The Best Breakfast in San Diego-Bar None

It wasn't easy, but over the weekend that I became a Jew. Can you imagine me going to the little San Diego store-front synagogue the entire weekend: two times Saturday and once on Sunday. Yet in order to pray, your mind needs soul foods. So I need to mind what I eat.  
   Once a week, I breakfast at the Scripp's Mercy Hospital. It is San Diego's oldest and can be found in the University area of San Diego off of Washington Blvd. Before I before I describe the choicest of all menus, let me drive you there.  
   My car is always parked at the Old Town commuter lot. As long as you move it every twenty four hours, you can park all-day-free and safely. 
  From Old Town, I travel south on the Pacific Coast Highway. Keep to the right or you'll end up on the 5 on-ramp. The next light is Washington. At the first light go left and cross the tracks. You may gas-up at the Mobile Station to the right. Go up a steep rickety hill up to the Hillscrest area. The tall hospital is a few streets after Ralph's and Albertson's. 

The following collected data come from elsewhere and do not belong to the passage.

(** * AuraAI trajectory-rating workflow: a shallow embedding

    The development embeds the [TrajectoryRating] class of
    [static/js/trajectory_rating.js]: the session fields become a record,
    the page elements the class reads and writes become a second record,
    and every method is a computation in a small state-and-exception monad
    that also records the effects leaving the page (alerts, notices,
    network requests, timers, page navigation).

    Numbers.  IEEE doubles are idealised: integer-valued fields are
    [Z] plus [NaN]; the progress quotient is an exact rational plus [NaN]
    and [Infinity].  Negative zero is identified with zero.  The exact
    quotient agrees with the doubles of the code on [NaN], on [Infinity]
    and on the test [progress >= 100]; it does not always agree on the
    rounded percentage ([(23/40)*100] is [57.49999999999999] in doubles and
    rounds to 57, the exact value [57.5] to 58).  No property below states
    the percentage written for a positive total. *)

From Stdlib Require Import ZArith QArith Qround Ascii String List Lia.
From stdpp Require Import base decidable countable gmap.
Import ListNotations.

Local Open Scope Z_scope.

(** ** Host-language values *)

Module JS.

(** A number that is integer-valued or [NaN] (what [parseInt] returns). *)
Inductive num : Type :=
| NaN
| Int (z : Z).

(** The values the field [currentTrajectoryId] can hold. *)
Inductive value : Type :=
| Null
| Undefined
| Num (n : num).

  After you park your car, enter and follow the signs to the cafeteria. Breakfast time is between six thirty and ten o'clock. You turn left from the corridor and take a peek at an assortment of fried spinach, greens, scrambled eggs, lean bacon, and various nuts. Several types of bread are to the right, or if you prefer, you can choose from a large assortment of bagels and rolls. ( I park inside their disabled lot.)
  Somehow, the spinach gave the rest of the meal the wallop I sorely needed. It must have been the way the vegetable made the the other vegetables taste better. 
  Most of the doctors hover over the hot oat meal. They apply lots of nuts and small fruits inside to hide the rough taste. But for me I can't wait to munch on my spinach leaves. Inside my mouth, it evaporates. My body jumps into overdrive. 
  There are five types of coffee, but today, I allow the spinach to provide my lift.  I also place some walnuts and dried fruit into a cup and go to the register.
  "Can you place the cup on the scale...Thank you...That will be three dollars and thirty two cents.."
   The strong coffee is one dollar and sixty cents, so that is why my bill is less than four dollars.
   Now I eat and edit my manuscript. At about eight o'clock, I bus my dishes and leave to the hospital library. Bet you didn't know the Mercy had one?  I read the New York Times and their local paper. The good food and clean air are just what the doctor had ordered. And believe it or not, they have an internet.
    Featured in the UT Newspaper  is the life of Tony Gwynn. Like me, he is remembered not for what he did on the field, but the manner in way he giggled. The Padre manager mentioned you could hear his laugh from harbor to sea. But apparently what struck him out was not a baseball, but chewing tobacco. 
   Well, I got to go now. I need to return my car to the commuter lot and take the Green Line Trolley to the library. That is where I am now, on the computer telling my story to you.
   (The number 10 bus drops you off in front of the library. You can pick up the number at the Old Town Transit Station.) 
   Today the 13th of October, I met the Chef Cindy in back of the counter while I ordered the spinach and scrabbled eggs minus the bacon. It was about seven o'clock and I came to visit Sam the Taxi man who was run over by a truck in Mexico. 
   "I want you to know that your breakfast is the finest in all of Southern California. Here is my card...And the Pepper Steak I had last night was superb."
    The maiden took my card and smiled "Why thank you for placing it into my blog."
    I told her where to find Sam the Taxi man and took my three dollar tray to the cashier.